NY TIMES: Cell Phones Helping Magazines Become Interactive

Interesting piece on the cell phone and bar code interaction from the New York Times...

Of course, 10 years later, some concerns remain. Publishers can print bar codes to their hearts’ content, but getting consumers to understand and use them is another matter. While bar codes are integrated into everyday life in countries like Japan — people get nutrition information from bar codes on McDonald’s hamburger wrappers — American consumers have never quite picked up the habit. And now that search engines are fast and accurate, advertisers and publishers will most likely need to offer something spectacular, not just a plain Web page, to get people to bother scanning anything.

In its March issue, Esquire will print Scanbuy codes in a spread on “The Esquire Collection” — “the 30 items a man would need to get through life,” said David Granger, editor in chief. Printed near each item will be a small code that looks like a group of black and white squares. Readers scan the code into an Internet-enabled phone, and the code takes them to a mobile menu that provides Esquire’s styling advice for the item and information on where to buy it.

An application called ScanLife, widely available online as a free download, turns a phone into a bar-code reader. Versions exist for the iPhone and BlackBerry as well as Android-based handsets, and the app comes preloaded on many Sprint phones in the United States. ScanLife can also read many standard bar codes on many phones, so it can perform price comparisons, for example.

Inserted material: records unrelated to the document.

(* ===== verification/Prelude.v ===== *)
(** * Verification of flanterminal

    Flanterminal serves terminals in a browser: an Express and WebSocket server
    ([src/apps/server]) that runs tmux sessions behind pseudo-terminals, a
    React client ([src/apps/client]) and the schemas both share
    ([src/packages/shared]).  This library models the server's own logic and
    the shared schemas, as shallow embeddings of the TypeScript source, and
    proves them correct.

    ** How the program is put together

    The browser's tabs are records of a JSON document that [TabStore] keeps in
    one file.  [SessionManager] attaches a socket to a tab: under the tab's
    lock ([KeyedMutex]) it checks an attach token, prepares the tmux session,
    spawns a pseudo-terminal and gives both ends to a [TerminalBridge], which
    [BridgeRegistry] then owns.  The bridge parses the client's frames
    ([Protocol]), has each input authenticated, and marks the tab in
    [ActivityTracker], which flushes to [TabStore].  [AuthService] keeps the
    authenticated sessions, with [CsrfService] and [LoginRateLimiter] beside
    it, and tells [WebSocketAuthIndex] when one ends, which closes its sockets.
    [StaleSessionCleaner] periodically asks [CleanupEligibility], which reads
    all of these, which tabs may be terminated, and has [SessionManager] do it.
    [SecureJsonFile] stores credentials and settings.

    ** How it is modelled

    - A function that may throw is [M S E A], a state and exception monad of
      this file, with weakest preconditions ([wp]) and the tactics [wp_step],
      [wp_go] and [wp_sys].  A component that calls others does so through
      [call] on a [handler], or through an [environment], which fixes what
      each call answers, whether it throws, and what runs during it; a theorem
      about every handler or environment covers every behaviour of the callee,
      re-entrant calls included.
    - Asynchronous code is a state machine: one event for each stretch between
      two awaits, executable as [event -> state -> option state].  Reachability
      is [rtc], so that every interleaving of the events is covered.
    - Strings are lists of UTF-16 code units ([jsstr]), bytes are integers
      below 256, numbers are exact integers or rationals with the bounds that
      the code checks; a [Map] or [Set] is the insertion-ordered list of
      [JsMap] where its order is observed, and a [gmap] elsewhere.
    - Code outside of the repository (hashes, random bytes, Unicode tables,
      address parsing, the clock, timers, the kernel) is a parameter or an
      answer of the environment.

    ** The files

    Shared: this file; [JsMap]; [Json] (values and [JSON.stringify]) and
    [JsonText] ([JSON.parse] and the UTF-8 decoder, with their round trips);
    [Fs] (the calls of [node:fs/promises] on a file system in which any call
    may fail, tear a write, or be interrupted).

    - [SafeString], [Tabs], [Protocol]: [safe-string.ts], [tabs.ts] and
      [protocol.ts] of the shared package.
    - [TabStore], [TabStoreFacts]: [tab-store.ts].
    - [SecureJson], [JsonTree], [Preflight]: the serializer of
      [secure-json-file.ts], a work list over a heap of objects that may share
      and be cyclic, against the recursive [unfold].
    - [SecureFile], [SecureFileFacts]: its [read], [replace] and
      [syncParent].
    - [TerminalBridge], [BridgeFacts]: [terminal-bridge.ts].
    - [KeyedMutex] and [SessionManager], [SessionFacts]:
      [session-manager.ts]; the tmux adapter and the bridge factory are calls.
    - [BridgeRegistry], [RegistryFacts]: [bridge-registry.ts], on the promise
      chains of [KeyedMutex].
    - [Generations] (the class of bounded generation tables),
      [ActivityTracker], [WsAuthIndex], [Eligibility], [StaleCleaner]:
      [activity-tracker.ts], [websocket-auth-index.ts],
      [cleanup-eligibility.ts] and [stale-session-cleaner.ts].
    - [AuthService], [AuthFacts], [AuthSafety], [AuthQueue], [Csrf],
      [RateLimiter]: [auth-service.ts], [csrf-service.ts] and
      [rate-limiter.ts].

    ** What the theorems show

    - Persistence: a completed write of [TabStore] is what a later load reads,
      a failed one leaves memory and disk unchanged or is reported;
      [SecureJsonFile] is an atomic register whose three outcomes are exact
      under every failure; its byte and depth limits are exact.
    - Documents: every operation of [Tabs] and [TabStore] keeps the document
      well-formed and does what its name says, on every branch.
    - Sessions: attach tokens die with their tab's generation, are used with
      valid sizes only, and a stale session is terminated only after it was
      confirmed again; calls to other components come in a fixed order.
    - Terminals: a bridge kills its terminal exactly once and never calls it
      again, writes authenticated input only, and sends within the buffer
      limit; the registry never loses an owner and empties on shutdown; frames
      and messages round trip.
    - Authentication: a session exists only after a verified login, expires at
      its deadlines, never comes back once revoked, is revoked by a password
      change, and all tables stay within their bounds; the sockets of a
      revoked session are closed; logins are rate limited under any clock.
    - Liveness: operations of a key, flushes, clean-up runs and a shutdown
      make progress and end.

    ** Bounds and fuel

    [TerminalBridge.perform] takes the depth of re-entrant calls as fuel; its
    theorem holds for every depth.  [JsonText.json_parse] recurses on a fuel of
    twice the length of its input and two more; [json_parse_fuel] shows that
    more would change nothing on any text.  [SecureJson.walk] runs for two turns for each of
    the nodes that the code admits, and a few more; [Preflight] shows that it
    never runs out, on cyclic graphs too.  All other recursion is structural or a step
    relation.

    ** What is not modelled

    Outside of the scope: start-up and signals ([index.ts],
    [workspace-bootstrap.ts]), React views, style tables, build scripts, and
    the bodies of libraries (zod, ws, express, node-pty, jose, ipaddr.js, scrypt,
    tmux).  Planned next, in this order: the settings document and its store,
    the credential store, the tmux and pty adapters, the authentication of a
    request (origin, cookies, trusted headers, JWT claims), the WebSocket
    admission, the configuration, the administration service, the routes and
    the client's socket and request state machines.  [TabStore] still takes the
    decoder of its file as a parameter.  Within modelled parts: JavaScript
    proxies, double rounding of rate-limiter tokens, the text of log records
    and the inspection hooks of [AuthService] are left out. *)
From stdpp Require Export prelude gmap strings list.
From Stdlib Require Export ZArith Lia.

(** * Strings

    A JavaScript string is a sequence of UTF-16 code units; [js] embeds the
    ASCII literals that the source uses. *)

Abbreviation jsstr := (list Z).

Definition js (s : string) : jsstr :=
  (λ a, Z.of_nat (Ascii.nat_of_ascii a)) <$> String.list_ascii_of_string s.
Arguments js : simpl never.

(** [Number.isSafeInteger] on an integral number. *)
Definition MAX_SAFE_INTEGER : Z := 9007199254740991.
Definition is_safe_integer (z : Z) : bool :=
  (- MAX_SAFE_INTEGER <=? z)%Z && (z <=? MAX_SAFE_INTEGER)%Z.

(** The range of [Date]; [new Date(ms).toISOString()] throws outside of it.
    An ISO string is represented by its instant. *)
Definition MAX_DATE : Z := 8640000000000000.
Definition toISOString (ms : Z) : option Z :=
  if ((- MAX_DATE <=? ms) && (ms <=? MAX_DATE))%Z then Some ms else None.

“We kept hearing about different technologies that enabled people to close the gap between the inspiration of seeing something in a magazine and then going to do something about it,” Mr. Granger said.

Though Esquire will be giving readers information about stores where they can buy items, Mr. Granger said, for now the magazine would not be seeking a percentage of sales resulting from use of the technology.

“I’m not sure we have a smooth way of getting a cut yet,” he said, “but it would be nice if this takes off.” Mr. Granger added, however, that Esquire would need to carefully consider questions about editorial integrity raised by such technology.